After 70 years, it’s nice to know
I found myself humming Tevye’s plaintive inquiry to Golde in “Fiddler on the Roof”, the much beloved universal story of family, identify, challenge, struggle and yes, love and humor.
Golde, mother, cook, household doyenne, resists. She doesn’t have time for such foolishness. She is busy. She tells Tevye to “Go lie down! Maybe it’s indigestion!” But Tevye insists.
He knows she is loyal, devoted, hardworking, but he wants to hear the words.
Finally, Golde says “I suppose I do” and Tevye adds “And I suppose I love, you, too.”
They both sing “It doesn’t change a thing but even so. After 25 years, it’s nice to know.”
America and the Hebrew Bible, have always had a special relationship beginning with the colonists’ struggle against England and including the slaves’s prayers for salvation. “I looked over Jordan and what did I see,” they sang, “coming for carry me home” and Reverend Dr. Martin Luther King Jr. declaration “I’ve been to the Promised Land!”.

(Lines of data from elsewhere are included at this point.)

(* ===== verification/Boot.v ===== *)
(** * Starting the firmware (src/main.c)

    [main] and the state of the static variables it finds.  When it goes to
    sleep the firmware is ready: every invariant the other parts rely on holds. *)

From S2P Require Import Prelude Config Protocols Hdlc HdlcRx Kernel Mdns Messages Interfaces.
From S2P Require Import NodeCache State ApMap NodeLink NodeLife Ap LocalNode Routes Svc SvcFacts.
From S2P Require Import NodeTx Bridge NodeRx Discovery Main.

(** What [main] does to the UART device: its interrupt handler is
    [serial_callback], and receive interrupts are enabled. *)
Record uart_port := UartPort { callback_set : bool; rx_enabled : bool }.

Definition L_fw `{KHeap, KSlab, Sockets} : lens (fw * uart_port) fw :=
  Lens fst (λ x s, (x, snd s)).
Definition L_port `{KHeap, KSlab, Sockets} : lens (fw * uart_port) uart_port :=
  Lens snd (λ x s, (fst s, x)).

Section Boot.
Context `{Config, Crc16, KHeap, KSlab, Sockets, Stack, UartDevice}.

(** The static variables before [main], with the kernel's pools, and the
    discovery thread running. *)
Definition fw_statics (heap : kheap) (interface_slab control_slab : kslab) (n : net) : fw :=
  Fw _ _ _
    (HdlcDriver 0 false 0 0 0 (replicate (Z.to_nat HDLC_MAX_BLOCK_SIZE) 0)) []
    (Messages _ heap ∅ OPERATION_ID_START [])
    (Interfaces _ interface_slab ∅ INTERFACE_ID_START)
    (Controls _ control_slab ∅)
    (NodeCache (replicate (Z.to_nat MAX_GREYBUS_NODES) (NodeItem 0 0 (replicate 16 0) NullIntf 0)) 0)
    (replicate (Z.to_nat AP_MAX_NODES) empty_item)
    false 0 n (-1) true.

(** [None] while it sleeps for ever. *)
Definition main : M (fw * uart_port) (option Z) :=
  _ ← zoom L_fw tcp_discovery_stop;
  if negb device_is_ready then mret (Some (- ENODEV))
  else
    _ ← zoom L_fw (modL L_hdlc hdlc_init);
    let ret := uart_irq_callback_user_data_set in
    if ret <? 0 then mret (Some ret)
    else
      _ ← modL L_port (λ p, UartPort true (rx_enabled p));
      _ ← modL L_port (λ p, UartPort (callback_set p) true);
      mret None.
End Boot.

(** ** The state after booting *)

Section Facts.
Context `{Config, !ConfigOk _, Crc16, !Crc16Laws, KHeap, !KHeapLaws, KSlab, !KSlabLaws,
          Sockets, !SocketsLaws, Stack, !StackLaws, UartDevice}.
Context (heap : kheap) (interface_slab control_slab : kslab) (n : net).
Context (Hheap : k_heap_live heap = ∅) (Hintf : slab_live interface_slab = ∅)
        (Hctrl : slab_live control_slab = ∅) (Hblocks : slab_blocks control_slab = MAX_GREYBUS_NODES).

Lemma statics_messages : messages_wf (fw_messages (fw_statics heap interface_slab control_slab n)).
Proof. split; cbn; [by rewrite dom_empty_L, Hheap|done|apply map_Forall_empty|done]. Qed.

Lemma statics_link : link_wf (fw_statics heap interface_slab control_slab n).
Proof.
  pose proof max_nodes_ok. split; [|apply statics_messages].
  unfold ap_map_wf. cbn. rewrite length_replicate. unfold AP_MAX_NODES. lia.
Qed.

Lemma statics_nodes : nodes_wf (fw_statics heap interface_slab control_slab n).
Proof.
  pose proof max_nodes_ok. split; cbn.
  - split; cbn; [rewrite length_replicate; unfold MAX_GREYBUS_NODES; lia| |constructor].
    unfold MAX_GREYBUS_NODES. lia.
  - split; cbn; [by rewrite dom_empty_L, Hintf|apply map_Forall_empty|done].
  - split; cbn; [by rewrite dom_empty_L, Hctrl|done|done].
  - by intros it ?%elem_of_nil.
  - by intros it1 it2 p1 p2 i1 i2 ?%elem_of_nil.
  - by intros p i ?%lookup_empty_Some.
  - done.
Qed.

Lemma main_outcome port :
  let s := fw_statics heap interface_slab control_slab n in
  ∃ r s' port', main (s, port) = Done r (s', port') ∧
    fw_uart s' = [] ∧ tcp_discovery_running s' = false ∧ tcp_discovery_sock s' = -1 ∧
    link_wf s' ∧ nodes_wf s' ∧ entries (fw_nodes s') = [] ∧
    fw_nodes s' = fw_nodes s ∧ fw_ap_map s' = fw_ap_map s ∧
    if negb device_is_ready then r = Some (- ENODEV) ∧ port' = port
    else fw_hdlc s' = hdlc_init (fw_hdlc s) ∧ sim (fw_hdlc s') (at_boundary 0) ∧
         if uart_irq_callback_user_data_set <? 0
         then r = Some uart_irq_callback_user_data_set ∧ port' = port
         else r = None ∧ port' = UartPort true true.
Proof.
  intros s. unfold main.
  assert (Hstop : tcp_discovery_stop s = Done () (store L_discovery_running false s)).
  { unfold tcp_discovery_stop, getL, modL, zoom, mbind, M_bind. by destruct CONFIG_BEAGLEPLAY_GREYBUS_MDNS_DISCOVERY. }
  step_with (zoom_Done L_fw _ (s, port) _ _ (Hstop : _ (view L_fw (s, port)) = _)).
  set (s1 := store L_discovery_running false s).
  assert (Hw1 : link_wf s1) by (destruct statics_link; by split). assert (Hn1 : nodes_wf s1) by (destruct statics_nodes; by split).
  destruct device_is_ready; cbn [negb]; cycle 1.
  { exists (Some (- ENODEV)), s1, port. by split_and!. }
  set (s2 := store L_hdlc (hdlc_init (fw_hdlc s1)) s1).
  assert (Hw2 : link_wf s2) by (by destruct Hw1). assert (Hn2 : nodes_wf s2) by (by destruct Hn1).
  assert (Hsim : sim (fw_hdlc s2) (at_boundary 0)).
  { apply sim_init. cbn. rewrite length_replicate. pose proof hdlc_block_ok. unfold HDLC_MAX_BLOCK_SIZE. lia. }
  assert (Hinit : modL L_hdlc hdlc_init s1 = Done () s2) by done.
  step_with (zoom_Done L_fw _ (store L_fw s1 (s, port)) _ _ (Hinit : _ (view L_fw (store L_fw s1 (s, port))) = _)).
  destruct (uart_irq_callback_user_data_set <? 0).
  - eexists _, s2, port. by split_and!.
  - eexists _, s2, (UartPort true true). by split_and!.
Qed.
(** C35: main stops discovery and, if the UART is ready, puts the receiver between frames,
    installs the interrupt handler and enables receive interrupts before it sleeps; if the UART
    or the handler is refused it returns the error. No node exists and every table is consistent
    then. *)
Theorem main_boots port :
  let s := fw_statics heap interface_slab control_slab n in
  ∃ r s' port', main (s, port) = Done r (s', port') ∧
    fw_uart s' = [] ∧ tcp_discovery_running s' = false ∧ tcp_discovery_sock s' = -1 ∧
    link_wf s' ∧ nodes_wf s' ∧ entries (fw_nodes s') = [] ∧
    if negb device_is_ready then r = Some (- ENODEV) ∧ port' = port
    else sim (fw_hdlc s') (at_boundary 0) ∧
         if uart_irq_callback_user_data_set <? 0
         then r = Some uart_irq_callback_user_data_set ∧ port' = port
         else r = None ∧ port' = UartPort true true.
Proof.
  destruct (main_outcome port) as (r & s' & port' & Hrun & H1' & H2' & H3' & H4' & H5' & H6' & _ & _ & Hr).
  exists r, s', port'. split_and!; try done. by destruct (negb _); [|destruct Hr].
Qed.
End Facts.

It’s right there on the Liberty Bell in Philadelphia..
“Proclaim Liberty Throughout All the Land Unto All The Inhabitants Thereof”.”
Leviticus: 25:10.
The United States and the modern state of Israel have remained bound in an unshakable union since Israel declared its nationhood, seventy years ago, on May 14, 1948.
Yet, the subject of Jerusalem’s status as Israel’s capital has remained a painful one.
American and Israeli, like Tevye and Golde, knew they were in a partnership of shared values, (freedom of press, speech, religion). There was no doubt that they were strong allies but America’s failure to relocate the American embassy from Tel Aviv to Jerusalem (despite repeated promises of succeeding Administrations),was a strain on that relationship.
When President Trump announced that the United States would be moving its embassy to Jerusalem, like Tevye and Golde, Americans and Israelis, finally thought “After 70 years, it’s nice to know.”